Seoul-based multinational conglomerate Samsung has confirmed that it is providing ASIC chips to mine bitcoin, ether and assorted cryptocurrencies for hardware manufacturer Halong Mining.
Prior to entering the mining space, Samsung was producing “high-capacity memory chips” for GPUs, which are predominantly used to handle computer graphics but also possess mining capabilities. Its partnership with Halong is expected to bring heavy competition to the ASIC industry, primarily to China’s Bitmain, which, up to this point, has largely dominated the chip-development arena. Both companies work with Taiwanese giant TSMC, which has seen quarterly revenue increases of $350 to $400 million, thanks to ongoing developments in cryptocurrency.
Reports regarding the association between the companies date as far back as January 2018, when it was suggested that Samsung was working with an “unnamed” Chinese mining company. Rumors became a reality on April 10 when online mining rig retailer MyRig posted a picture on its Twitter page of a thin slice of semiconductor material known as a “wafer.” The company wrote that the item was being used in the “fabrication of integrated circuits” and that it had been produced by electronics giant Samsung.
Halong Mining has remained relatively quiet regarding its new relationship, though its first miner, the Dragonmint T1, is now available for purchase. The item is believed to stand among the world’s most efficient miners, purportedly beating out Antminer S9 by Bitmain in terms of performance.
Slush Pool also confirmed last March that someone in its mining network had mined coins using Halong software and that its overall efficiency could be attributed to an upgrade known as “AsicBoost,” which was developed in 2016 by former CoinTerra CTO Timo Hanke.
The technology works by exploiting a portion of Bitcoin’s proof-of-work algorithm by allowing miners to take “shortcuts” to find new blocks. This technology is equally available to multiple mining companies thanks to Halong’s membership with the Blockchain Defensive Patent License (BDPL), which is designed to keep competition levels in the cryptocurrency mining space fair and accurate, but so far, only Halong Mining is known to be using the overt variant of AsicBoost.
The DragonMint T1 was produced by BtcDrak, who’s been involved with Halong Mining since it began.

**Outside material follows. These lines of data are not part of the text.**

(** The buffer sizes of the header's macros are large enough for every
    input, valid or not, and the position returned is inside the source. *)
Theorem base64_sizes src :
  (length (base64_encode src) <= MAX_BASE64_ENCODED_SIZE (length src))%nat /\
  (length (t_base64_decode_str src) <= MAX_BASE64_DECODED_SIZE (length src))%nat /\
  ((base64_decode src []).1.2 <= length src)%nat.
Proof.
  unfold MAX_BASE64_ENCODED_SIZE, MAX_BASE64_DECODED_SIZE, t_base64_decode_str. split_and!.
  - destruct (groups_split src) as (s1 & s2 & k & -> & H1 & H2).
    assert (Hlen : forall k s, length s = (3 * k)%nat -> length (base64_encode s) = (4 * k)%nat).
    { clear. induction k as [|k IH]; intros s Hs; [by destruct s |].
      destruct s as [|a [|b [|c s]]]; cbn [length] in Hs; try lia.
      rewrite base64_encode_cons3, length_app, (IH s) by lia. cbn [base64_encode length]. lia. }
    rewrite (base64_encode_app k), !length_app, (Hlen k) by done.
    assert (length (base64_encode s2) <= 4)%nat by (destruct s2 as [|? [|? [|? ?]]]; simpl in *; lia).
    rewrite H1. replace (3 * k + length s2)%nat with (length s2 + k * 3)%nat by lia.
    rewrite Nat.div_add by lia. lia.
  - destruct (base64_decode_rest src) as (r & pre & rest & d & _ & _ & -> & Hle & _). cbn [snd].
    pose proof (Nat.div_mod_eq (length src) 4). pose proof (Nat.mod_upper_bound (length src) 4). lia.
  - destruct (base64_decode_rest src) as (r & pre & rest & d & _ & Hp & -> & _). cbn [fst snd].
    rewrite Hp, length_app. lia.
Qed.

The developer also maintains bitcoincore.org and the Bitcoin Core Community Slack.
“We started a mining project with the aim to bring much needed competition to the market,” he states. “We want to ‘make SHA256 great again.’”

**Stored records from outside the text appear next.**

(* ===== verification/UnicharProps.v ===== *)
(** * Correctness of the UTF-8 functions

    [utf8] is the byte sequence of a code point, given by arithmetic.  The
    encoder writes it, the decoder accepts exactly it, and the functions on
    whole strings are related to [scan], which reads data as a sequence of
    characters and stray bytes. *)

From S2P Require Import Prelude Bsearch Unichar.

Definition lead (k : nat) : Z := nth k [0; 192; 224; 240; 248; 252] 0.

(** The [k] last bytes of a code point, of the form 10xxxxxx. *)
Fixpoint cont (k : nat) (chr : Z) : list Z :=
  match k with
  | O => []
  | S k => 128 + chr / 64 ^ Z.of_nat k mod 64 :: cont k chr
  end.

Definition class (chr : Z) : nat :=
  if chr <? 2 ^ 7 then 0 else if chr <? 2 ^ 11 then 1 else if chr <? 2 ^ 16 then 2
  else if chr <? 2 ^ 21 then 3 else if chr <? 2 ^ 26 then 4 else 5.

Definition utf8 (chr : Z) : list Z := lead (class chr) + chr / 64 ^ Z.of_nat (class chr) :: cont (class chr) chr.

Definition is_ucs4 (chr : Z) : Prop := 0 <= chr < 2 ^ 31.

(** ** Bytes *)

Lemma cont_byte x : 0 <= x < 64 ->
  is_byte (128 + x) /\ Z.lor 0x80 x = 128 + x /\ (Z.land (128 + x) 0xc0 =? 0x80) = true /\ Z.land (128 + x) 0x3f = x.
Proof.
  intros Hx.
  pose proof (byte_forall (fun x => (64 <=? x) || ((Z.lor 0x80 x =? 128 + x) &&
    (Z.land (128 + x) 0xc0 =? 0x80) && (Z.land (128 + x) 0x3f =? x))) ltac:(vm_compute; reflexivity) x) as H.
  unfold is_byte in *. cbv beta in H. lia.
Qed.

Lemma cont_byte_inv b : is_byte b -> (Z.land b 0xc0 =? 0x80) = true ->
  b = 128 + Z.land b 0x3f /\ 0 <= Z.land b 0x3f < 64.
Proof.
  intros Hb H1.
  pose proof (byte_forall (fun b => negb (Z.land b 0xc0 =? 0x80) || ((b =? 128 + Z.land b 0x3f) &&
    (0 <=? Z.land b 0x3f) && (Z.land b 0x3f <? 64))) ltac:(vm_compute; reflexivity) b Hb) as H.
  cbv beta in H. lia.
Qed.

Lemma lead_byte k q : (1 <= k <= 5)%nat -> 0 <= q < 2 ^ (6 - Z.of_nat k) -> (k = 1%nat -> 2 <= q) ->
  128 <= lead k + q < 256 /\ Z.lor (lead k) q = lead k + q /\
  uni_utf8_char_bytes (lead k + q) = S k /\
  exists mask, first_mask (S k) = Some mask /\ Z.land (lead k + q) mask = q.
Proof.
  intros Hk Hq H1.
  pose proof (byte_forall (fun q => forallb (fun k : nat =>
    (2 ^ (6 - Z.of_nat k) <=? q) || ((k =? 1)%nat && (q <? 2)) ||
    ((128 <=? lead k + q) && (lead k + q <? 256) && (Z.lor (lead k) q =? lead k + q) &&
     (uni_utf8_char_bytes (lead k + q) =? S k)%nat &&
     match first_mask (S k) with Some mask => Z.land (lead k + q) mask =? q | None => false end))
    [1; 2; 3; 4; 5]%nat) ltac:(vm_compute; reflexivity) q) as H.
  assert (Hle : 2 ^ (6 - Z.of_nat k) <= 32) by (apply (Z.pow_le_mono_r 2 _ 5); lia).
  cbv beta in H. rewrite forallb_forall in H. specialize (H ltac:(unfold is_byte; lia) k).
  assert (Hin : In k [1; 2; 3; 4; 5]%nat) by (simpl; lia). specialize (H Hin). cbv beta in H.
  rewrite !orb_true_iff, !andb_true_iff in H.
  destruct H as [[H | [H ?]] | [[[[H2 H3] H4] H5] H6]]; [lia | apply Nat.eqb_eq in H; lia |].
  apply Nat.eqb_eq in H5. split_and!; [lia | lia | lia | done |].
  destruct (first_mask (S k)) as [mask|]; [exists mask; split; [done | lia] | done].
Qed.

Lemma lead_byte_inv b : is_byte b -> 128 <= b ->
  match first_mask (uni_utf8_char_bytes b) with
  | None => uni_utf8_char_bytes b = 1%nat
  | Some mask => exists k, (1 <= k <= 5)%nat /\ uni_utf8_char_bytes b = S k /\ b = lead k + Z.land b mask /\
      0 <= Z.land b mask < 2 ^ (6 - Z.of_nat k) /\ (k = 1%nat -> 2 <= Z.land b mask)
  end.
Proof.
  intros Hb Hge.
  pose proof (byte_forall (fun b => (b <? 128) ||
    match first_mask (uni_utf8_char_bytes b) with
    | None => (uni_utf8_char_bytes b =? 1)%nat
    | Some mask => let k := (uni_utf8_char_bytes b - 1)%nat in
        (1 <=? k)%nat && (k <=? 5)%nat && (b =? lead k + Z.land b mask) && (0 <=? Z.land b mask) &&
        (Z.land b mask <? 2 ^ (6 - Z.of_nat k)) && (negb (k =? 1)%nat || (2 <=? Z.land b mask))
    end) ltac:(vm_compute; reflexivity) b Hb) as H. cbv beta zeta in H.
  rewrite orb_true_iff in H. destruct H as [H | H]; [lia |].
  destruct (first_mask (uni_utf8_char_bytes b)) as [mask|]; [| by apply Nat.eqb_eq].
  exists (uni_utf8_char_bytes b - 1)%nat. rewrite !andb_true_iff in H.
  destruct H as (((((H1 & H2) & H3) & H4) & H5) & H6). split_and!; try lia.
Qed.

(** ** Classes *)

(** A code point of class [k] needs exactly [k] continuation bytes: its
    leading bits fit the first byte, and it is not below the class. *)
Lemma class_spec chr : is_ucs4 chr ->
  let k := class chr in
  (k <= 5)%nat /\ 0 <= chr / 64 ^ Z.of_nat k /\
  ((1 <= k)%nat -> chr / 64 ^ Z.of_nat k < 2 ^ (6 - Z.of_nat k) /\ nth (S k) lowest_valid_chr_table 0 <= chr) /\
  (k = 1%nat -> 2 <= chr / 64 ^ Z.of_nat k) /\ (k = 0%nat <-> chr < 128).
Proof.
  unfold is_ucs4. intros Hc. cbv zeta. unfold class.
  repeat match goal with |- context [chr <? ?n] => destruct (Z.ltb_spec chr n) end;
    (split_and!; [lia | apply Z.div_pos; lia | intros | |]); try lia;
    simpl; change (2 ^ 31) with 2147483648 in *; change (2 ^ 7) with 128 in *;
    change (2 ^ 11) with 2048 in *; change (2 ^ 16) with 65536 in *; change (2 ^ 21) with 2097152 in *;
    change (2 ^ 26) with 67108864 in *; repeat match goal with |- context [Z.pow_pos ?a ?b] =>
      let v := eval vm_compute in (Z.pow_pos a b) in change (Z.pow_pos a b) with v end;
    try split; Z.div_mod_to_equations; lia.
Qed.

(** The class is determined by the two bounds. *)
Lemma class_unique chr k : (1 <= k <= 5)%nat -> nth (S k) lowest_valid_chr_table 0 <= chr ->
  chr / 64 ^ Z.of_nat k < 2 ^ (6 - Z.of_nat k) -> class chr = k.
Proof.
  intros Hk Hlo Hhi.
  assert (chr < 2 ^ (5 * Z.of_nat k + 6)).
  { destruct (Z.lt_ge_cases chr (2 ^ (5 * Z.of_nat k + 6))) as [|Hge]; [done |]. exfalso.
    apply (Z.div_le_mono _ _ (64 ^ Z.of_nat k)) in Hge; [| lia].
    replace (2 ^ (5 * Z.of_nat k + 6)) with (2 ^ (6 - Z.of_nat k) * 64 ^ Z.of_nat k) in Hge.
    - rewrite Z.div_mul in Hge by lia. lia.
    - change 64 with (2 ^ 6). rewrite <- Z.pow_mul_r, <- Z.pow_add_r by lia. f_equal. lia. }
  unfold class. destruct k as [|[|[|[|[|[|k]]]]]]; try lia; cbn [nth lowest_valid_chr_table] in Hlo;
    match type of H with _ < 2 ^ ?e => let e' := eval vm_compute in e in change (2 ^ e) with (2 ^ e') in H end;
    repeat match goal with |- context [chr <? ?n] => destruct (Z.ltb_spec chr n) end; lia.
Qed.

(** ** Encoding *)

Lemma buffer_append_c_byte output c : is_byte c -> buffer_append_c output c = output ++ [c].
Proof. unfold is_byte, buffer_append_c. intros. by rewrite Z.mod_small. Qed.

Lemma utf8_tail_spec k chr output : 0 <= chr -> utf8_tail k chr output = output ++ cont k chr.
Proof.
  intros Hc. revert output. induction k as [|k IH]; intros output; cbn [utf8_tail cont]; [by rewrite app_nil_r |].
  change 0x3f with (2 ^ 6 - 1). rewrite Z.shiftr_div_pow2, land_low, Z.pow_mul_r by lia.
  change (2 ^ 6) with 64. pose proof (Z.mod_pos_bound (chr / 64 ^ Z.of_nat k) 64 ltac:(lia)) as Hm.
  destruct (cont_byte _ Hm) as (Hb & -> & _). rewrite buffer_append_c_byte, IH, <- app_assoc by done. done.
Qed.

BtcDrak also says that the DragonMint T1 is the most “advanced miner to date,” claiming it is about “30 percent more energy efficient” than the AntMiner S9 and that it could produce a total of “16 tera hashes per second.”
Samsung also worked with Hangzhou-based company Ebang last year to develop DW1228 chips for its new bitcoin mining machines the Ebit E9++ and the E10. The chips were slated to boost an E10 hash rate to 18TH/S. The machines were first released in early February and units sold out almost immediately.